La risposta di Lorenzo Tosa per TPI
Un bel giorno di fine maggio il governatore della Liguria Giovanni Toti si sveglia e si accorge che qualcuno ha osato mettere in discussione la sua propaganda stile MinCulPop in cui la regione che lui governa è stata una delle più efficienti in Italia nell’affrontare il Covid, in cui i tamponi non servono, il virus è sotto controllo ed è arrivato il momento di riaprire tutto, altrimenti moriremo non di Coronavirus ma di fame.
Io capisco che il Presidente Toti non sia abituato, non dico alle critiche, ma anche solo alle domande dei giornalisti, in una regione in cui tre quarti dei media locali sono entrati, di fatto, a far parte della sua squadra della comunicazione allargata; una regione in cui in cinque anni i finanziamenti alla prima emittente privata ligure, tramite una società partecipata controllata politicamente, sono lievitati di 112 volte, dai 4.000 euro della vecchia amministrazione agli attuali 450.000, come racconta Elisa Serafini nel suo libro “Fuori dal comune”; una regione in cui le uniche voci critiche rimaste sono un eroico quotidiano locale e il blog indipendente di due giornalisti.
Per il resto: buio, silenzio, applausi in pubblico e mugugni in privato. Perciò capisco che il Presidente Toti sia rimasto oltremodo sorpreso di ritrovarsi messi lì, nero su bianco, su un quotidiano nazionale da oltre 12 milioni di contatti unici, la reale situazione dell’emergenza Covid in Liguria. Non attraverso opinioni personali, attacchi o insulti (di cui la sua tifoseria social ha invece ricoperto il sottoscritto, senza la minima moderazione da parte di una pagina istituzionale, come sempre avviene ogni volta che qualcuno osa contestarlo), ma attraverso dati, cifre, numeri e, soprattutto, fonti.
Nessuno – NESSUNO – dei dati riportati nell’articolo arriva da personali elucubrazioni dell’autore, che non avrebbe neppure le competenze per farlo, ma da studi, report e grafici realizzati da istituti autorevoli e indipendenti (vedi la fondazione Gimbe) o, addirittura, – tenetevi forte – dal Ministero della Salute. Sì, proprio quel Ministero della Salute che Toti cita giustamente come fonte ufficiale e autorevole. Ebbene, è proprio il Ministero della Salute a indicare, nel periodo preso in esame, la Liguria ai primissimi posti sia come nuovi casi che come decessi in rapporto al numero della popolazione.

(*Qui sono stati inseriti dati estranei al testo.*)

(** A size written as a number, or a number and a unit in upper or lower case, is
    that many bytes. *)
Theorem parse_size_spec n u k :
  0 ≤ n → (lower u, k) ∈ size_units →
  parse_size_as_bytes (inl (str n +:+ u)) = Ok (n * 2 ^ k)
  ∧ parse_size_as_bytes (inl (str n)) = Ok n.
Proof.
  intros Hn Hu. pose proof (str_digits n Hn) as Hd.
  assert (Hnn : (str n =? "")%string = false) by (apply String.eqb_neq, str_nonempty).
  split.
  2:{ unfold parse_size_as_bytes, isdigit. rewrite all_digits_forall, Hd, Hnn. apply py_int_str. }
  unfold parse_size_as_bytes.
  assert (isdigit (str n +:+ u) = false) as ->.
  { unfold isdigit. rewrite all_digits_forall, str_forall_app, Hd. apply andb_false_iff. right.
    destruct (str_forall is_digit u) eqn:E; [|done]. rewrite (lower_digits u E) in Hu.
    repeat (apply elem_of_cons in Hu as [[= -> ->]|Hu]; [done|]). by apply elem_of_nil in Hu. }
  rewrite lower_app, lower_digits by done.
  assert (Hb : ∀ p, (String.length p = 2)%nat → endswith p (str n +:+ "b") = true →
    str_forall is_digit (str_take 1 p) = true).
  { intros p Hp [t Ht]%endswith_spec. destruct p as [|c [|d [|]]]; try done.
    replace (t +:+ String c (String d "")) with ((t +:+ String c "") +:+ String d "") in Ht
      by (by rewrite str_app_assoc).
    apply str_app_snoc_inj in Ht as [Ht _]. rewrite Ht, str_forall_app in Hd.
    by apply andb_true_iff in Hd as [_ Hd]. }
  assert (Hnb : ∀ p, (String.length p = 2)%nat → str_forall is_digit (str_take 1 p) = false →
    endswith p (str n +:+ "b") = false).
  { intros p Hp Hnd. apply not_true_is_false. intros Ht%Hb; [|done]. congruence. }
  pose proof (ends_in_unit n) as He.
  unfold size_units in Hu.
  repeat (apply elem_of_cons in Hu as [[= -> ->]|Hu]); [..|by apply elem_of_nil in Hu];
    [rewrite ?He by (done || cbn; lia)..|rewrite !Hnb, He by (done || cbn; lia)];
    repeat match goal with |- context [endswith ?p ?q] =>
      let b := eval vm_compute in (endswith p q) in change (endswith p q) with b end; cbv iota.
  1: change 2%nat with (String.length "kb").
  2: change 2%nat with (String.length "mb").
  3: change 2%nat with (String.length "gb").
  4: change 2%nat with (String.length "tb").
  5: change 1%nat with (String.length "b").
  all: rewrite drop_last_app, py_int_str; cbn [mbind result_bind];
    rewrite ?Z.shiftl_mul_pow2, ?Z.mul_1_r; done.
Qed.
(** The fuel is the time-out of [emu_start]. *)
Fixpoint run (fuel : nat) (m : model) : model * bool :=
  match fuel with
  | O => (m, false)
  | S fuel =>
      let pc := reg_read (m_uc m) "RIP" in
      let op := mem_byte (m_uc m) pc in
      if m_stopped m || negb (mem op ops) then (m, false)
      else match code pc 1 m with
      | Raise _ => (m, true)
      | Ok m =>
          if op =? 0x90 then run fuel (next_pc pc m)
          else if op =? 0x20 then run fuel (next_pc pc (set_uc (mask (m_uc m)) m))
          else match access (is_store op) (operand op (m_uc m)) 1 (reg_read (m_uc m) "AL") m with
          | Raise _ => (m, true)
          | Ok m => run fuel (next_pc pc (set_uc (move op (operand op (m_uc m)) (m_uc m)) m))
          end
      end
  end.
End run.

Definition emu code access (begin : Z) (m : @Model.model toy_uc (gmap string Z)) :=
  run code access 8 (start_at begin m).

#[export] Instance offset_proper : Proper (uc_alike ==> (=)) offset.
Proof. intros u u' H. unfold offset. f_equal. apply H. Qed.
#[export] Instance operand_proper : Proper ((=) ==> uc_alike ==> (=)) operand.
Proof. intros op ? <- u u' H. unfold operand. destruct (op =? 0x89); f_equal; [apply H|by apply offset_proper]. Qed.
#[export] Instance mask_proper : Proper (uc_alike ==> uc_alike) mask.
Proof. intros u u' H. unfold mask. by rewrite H. Qed.
#[export] Instance move_proper : Proper ((=) ==> (=) ==> uc_alike ==> uc_alike) move.
Proof. intros op ? <- a ? <- u u' H. unfold move. destruct (is_store op); by rewrite H. Qed.
(* ===== verification/Compose.v ===== *)
(** * The fuzzer over the contract model

    [FuzzerFacts] proves the fuzzing round against what it asks of a contract model
    ([ContractLaws]).  Here the model of [src/src/model.py], as the object that
    [load_test_case], [trace_test_case] and [get_taints] use, discharges these laws for a
    test case that stays in its sandbox: its contract trace of an input is the one the
    input has alone, by [Purity].  A round over this model then reports counterexamples to
    the contract and finds the leaks among its inputs. *)

From S2P Require Import Prelude Isa Input InputFacts Taint Dataflow Registers Uc Model SpecFacts HookFacts Util Analyser Fuzzer FuzzerFacts ExecData ModelLoad Alike Purity.

Open Scope Z_scope.

(** A map of computations that all succeed. *)
Lemma mapM_all {A B} (f : A → result B) (P : A → B → Prop) l :
  Forall (λ x, ∃ y, f x = Ok y ∧ P x y) l → ∃ k, mapM f l = Ok k ∧ Forall2 P l k.
Proof.
  induction 1 as [|x l (y & E & Hy) _ (k & Ek & IH)]; [by exists []|].
  exists (y :: k). cbn. rewrite E. cbn. rewrite Ek. split; [done|by constructor].
Qed.

Section compose.
Context {uc ctx : Type} `{!Uc uc ctx, !UcLaws uc ctx, !UcMemory uc}.
Abbreviation model := (@Model.model uc ctx).
Abbreviation object := (unicorn_model (uc := uc) (ctx := ctx)).
Context (disasm_one : list Z → Z → option cs_insn) (disasm : list Z → Z → list cs_insn).
Context (emu : (Z → Z → model → result model) → (bool → Z → Z → Z → model → result model) →
  Z → model → model * bool) `{!Emulator emu}.
Context (xxh32 : string → Z) (fuel : nat).

Definition emu_of (c : settings) : Z → model → model * bool := emu_start disasm_one disasm c emu.

(** The object as the fuzzer's contract model.  [get_taints] only answers [None] without a
    tracker, and a tracker is there when taints are asked for. *)
Definition unicorn_contract : ContractModel test_program ExecutionTrace object := {|
  model_load := model_load_test_case;
  model_trace := trace_test_case emu_of xxh32 fuel;
  model_taints inputs nesting u :=
    '(ts, ets, u) ← get_taints emu_of xxh32 fuel inputs nesting u;
    ts ← mapM (from_option RuntimeError) ts;
    Ok (ts, ets, u)
|}.
#[local] Existing Instance unicorn_contract.

(** *** One test case *)

Context (t : test_program) (base : settings) (u0 : uc) (code_end : Z).
Abbreviation r := (s_regions base).
(** The settings of a run: the address map of the test case, a nesting, the two flags. *)
Definition run_settings (nesting : Z) (tainting tracing : bool) : settings :=
  with_run nesting tainting tracing (with_test_case (tp_address_map t) base).
Definition execute (nesting : Z) (tainting tracing : bool) (input_ : Input) (m : model) :=
  execute_input (run_settings nesting tainting tracing) (emu_of (run_settings nesting tainting tracing))
    xxh32 fuel input_ m.

(** A model object whose emulator holds the test case and nothing else happened. *)
Definition fresh_model : model :=
  mkModel u0 (mkTracerState [] [] 0 [] 0 false clear_analysis) None None false 0 [] [] (0, 0, [], 0) 0 0 false.

(** The contract trace of an input, executed alone. *)
Definition contract_trace (nesting : Z) (input_ : Input) : Z :=
  match execute nesting false true input_ fresh_model with
  | Ok (_, (trace, _, _)) => trace
  | Raise _ => 0
  end.
(* ===== verification/DebugFiles.v ===== *)
(** * The debug files of the executor

    [open_debug_file], [copy_debug_file] and [write_debug_files] of
    [src/src/executor.py]: files kept in memory until a violation is found. A file
    is its contents; every handle is written once and closed by its [with] block or
    by its finaliser. Directories are assumed to exist. *)

From S2P Require Import Prelude.

Open Scope Z_scope.

(** ** State and operations *)

(** The disk and [self.debug_files]. *)
Record files := mkFiles { disk : gmap string string; debug_files : gmap string string }.

Section operations.
(** [CONF.debug] *)
Variable debug : bool.

(** [open_debug_file(filename, 'r').read()]; a missing file raises on [open]. *)
Definition read_debug_file (filename : string) (fs : files) : result string :=
  if debug || bool_decide (debug_files fs !! filename = None)
  then from_option IOError (disk fs !! filename)
  else from_option KeyError (debug_files fs !! filename).

(** [open_debug_file(filename, 'w')], the contents written, and the file closed. *)
Definition write_debug_file (filename contents : string) (fs : files) : files :=
  if debug then mkFiles (<[filename := contents]> (disk fs)) (debug_files fs)
  else mkFiles (disk fs) (<[filename := contents]> (debug_files fs)).

Definition copy_debug_file (source destination : string) (error_if_not_found : bool) (fs : files)
    : result files :=
  match read_debug_file source fs with
  | Ok contents => Ok (write_debug_file destination contents fs)
  | Raise IOError => if error_if_not_found then Raise IOError else Ok fs
  | Raise e => Raise e
  end.

Definition write_debug_files (fs : files) : files := mkFiles (debug_files fs ∪ disk fs) ∅.

(** ** What the operations promise: one plain file system *)

Inductive file_op :=
  | OWrite (filename contents : string)
  | OCopy (source destination : string) (error_if_not_found : bool)
  | OFlush.

Definition run_op (op : file_op) (fs : files) : result files :=
  match op with
  | OWrite f c => Ok (write_debug_file f c fs)
  | OCopy s d e => copy_debug_file s d e fs
  | OFlush => Ok (write_debug_files fs)
  end.

(** The same operations with every file on the disk. *)
Definition plain_op (op : file_op) (fs : gmap string string) : result (gmap string string) :=
  match op with
  | OWrite f c => Ok (<[f := c]> fs)
  | OCopy s d e =>
      match fs !! s with
      | Some c => Ok (<[d := c]> fs)
      | None => if e : bool then Raise IOError else Ok fs
      end
  | OFlush => Ok fs
  end.

(** The contents seen through [open_debug_file]. *)
Definition view (fs : files) : gmap string string := debug_files fs ∪ disk fs.

Definition consistent (fs : files) : Prop := debug = true → debug_files fs = ∅.

Lemma read_view fs filename :
  consistent fs → read_debug_file filename fs = from_option IOError (view fs !! filename).
Proof.
  intros Hc. unfold read_debug_file, view.
  destruct debug eqn:Ed; cbn [orb].
  - by rewrite (Hc Ed), (left_id_L ∅ _).
  - case_bool_decide as E; [by rewrite lookup_union_r|].
    destruct (debug_files fs !! filename) as [c|] eqn:E'; [|done].
    by rewrite (lookup_union_Some_l _ _ _ c).
Qed.

Lemma write_view fs filename contents :
  consistent fs →
  view (write_debug_file filename contents fs) = <[filename := contents]> (view fs)
  ∧ consistent (write_debug_file filename contents fs).
Proof.
  intros Hc. unfold view, write_debug_file, consistent in *. destruct debug; cbn.
  - rewrite Hc by done. by rewrite !(left_id_L ∅ _).
  - by rewrite insert_union_l.
Qed.

Lemma run_op_view op fs :
  consistent fs →
  match run_op op fs with
  | Ok fs' => plain_op op (view fs) = Ok (view fs') ∧ consistent fs'
  | Raise e => plain_op op (view fs) = Raise e
  end.
Proof.
  intros Hc. destruct op as [f c|s d e|]; cbn [run_op plain_op].
  - destruct (write_view fs f c Hc) as [-> ?]. done.
  - unfold copy_debug_file. rewrite read_view by done.
    destruct (view fs !! s) as [c|]; cbn [from_option].
    + destruct (write_view fs d c Hc) as [-> ?]. done.
    + by destruct e.
  - unfold write_debug_files, view, consistent; cbn. rewrite (left_id_L ∅ _). done.
Qed.

(** C35: Keeping the files in memory is invisible: after any sequence of writes, copies
    and flushes, every file reads as it would had all of them been written to the
    disk at once, and a sequence fails exactly when it would have failed there. *)
Theorem debug_files_refine ops fs :
  consistent fs →
  match for_each run_op ops fs with
  | Ok fs' => for_each plain_op ops (view fs) = Ok (view fs')
              ∧ ∀ f, read_debug_file f fs' = from_option IOError (view fs' !! f)
  | Raise e => for_each plain_op ops (view fs) = Raise e
  end.
Proof.
  revert fs. induction ops as [|op ops IH]; intros fs Hc; cbn [for_each].
  - split; [done|]. intros f. by apply read_view.
  - pose proof (run_op_view op fs Hc) as H.
    destruct (run_op op fs) as [fs'|e]; cbn [mbind result_bind]; [|by rewrite H].
    destruct H as [-> Hc']. cbn [mbind result_bind]. by apply IH.
Qed.
End operations.

Lemma debug_files_refine_witness :
  let fs := mkFiles {["m5.tag" := "tags"]} ∅ in
  let ops := [OCopy "m5.tag" "debug/tags" true; OWrite "m5.tag" "new"; OFlush] in
  consistent false fs
  ∧ match for_each (run_op false) ops fs with
    | Ok fs' => for_each plain_op ops (view fs) = Ok (view fs')
                ∧ ∀ f, read_debug_file false f fs' = from_option IOError (view fs' !! f)
    | Raise e => for_each plain_op ops (view fs) = Raise e
    end.
Proof. split; [done|]. by apply debug_files_refine. Defined.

Noi – come sempre – parliamo coi fatti. Altri preferiscono minacciare querele, senza tuttavia contestare nel merito uno solo dei dati riportati nell’articolo. E, se scriviamo, se raccontiamo, è proprio perché siamo preoccupatissimi per la salute di milioni di persone, che tanti, troppi, rappresentanti politici sembrano aver sacrificato in nome di altri interessi più forti. Lo abbiamo fatto per la regione Lombardia con una lunghissima e documentata inchiesta che c’è valsa gli attacchi feroci dell’assessore Gallera e un premio per il giornalismo d’inchiesta a Ischia.
Continueremo a farlo anche per la Liguria e ovunque la propaganda politica e gli interessi elettoralistici franino sui dati e sulla realtà. Si chiama giornalismo. È un mestiere che Toti dovrebbe conoscere abbastanza bene, e di cui ormai sembra essersi tristemente dimenticato. Noi parliamo coi dati e con le inchieste, qualcun altro con le minacce di querela. Ognuno ha la sua forma di comunicazione. Poi c’è la realtà, i numeri: che, a differenza dei giornalisti (per fortuna non tutti), hanno un brutto difetto: non si piegano alla propaganda.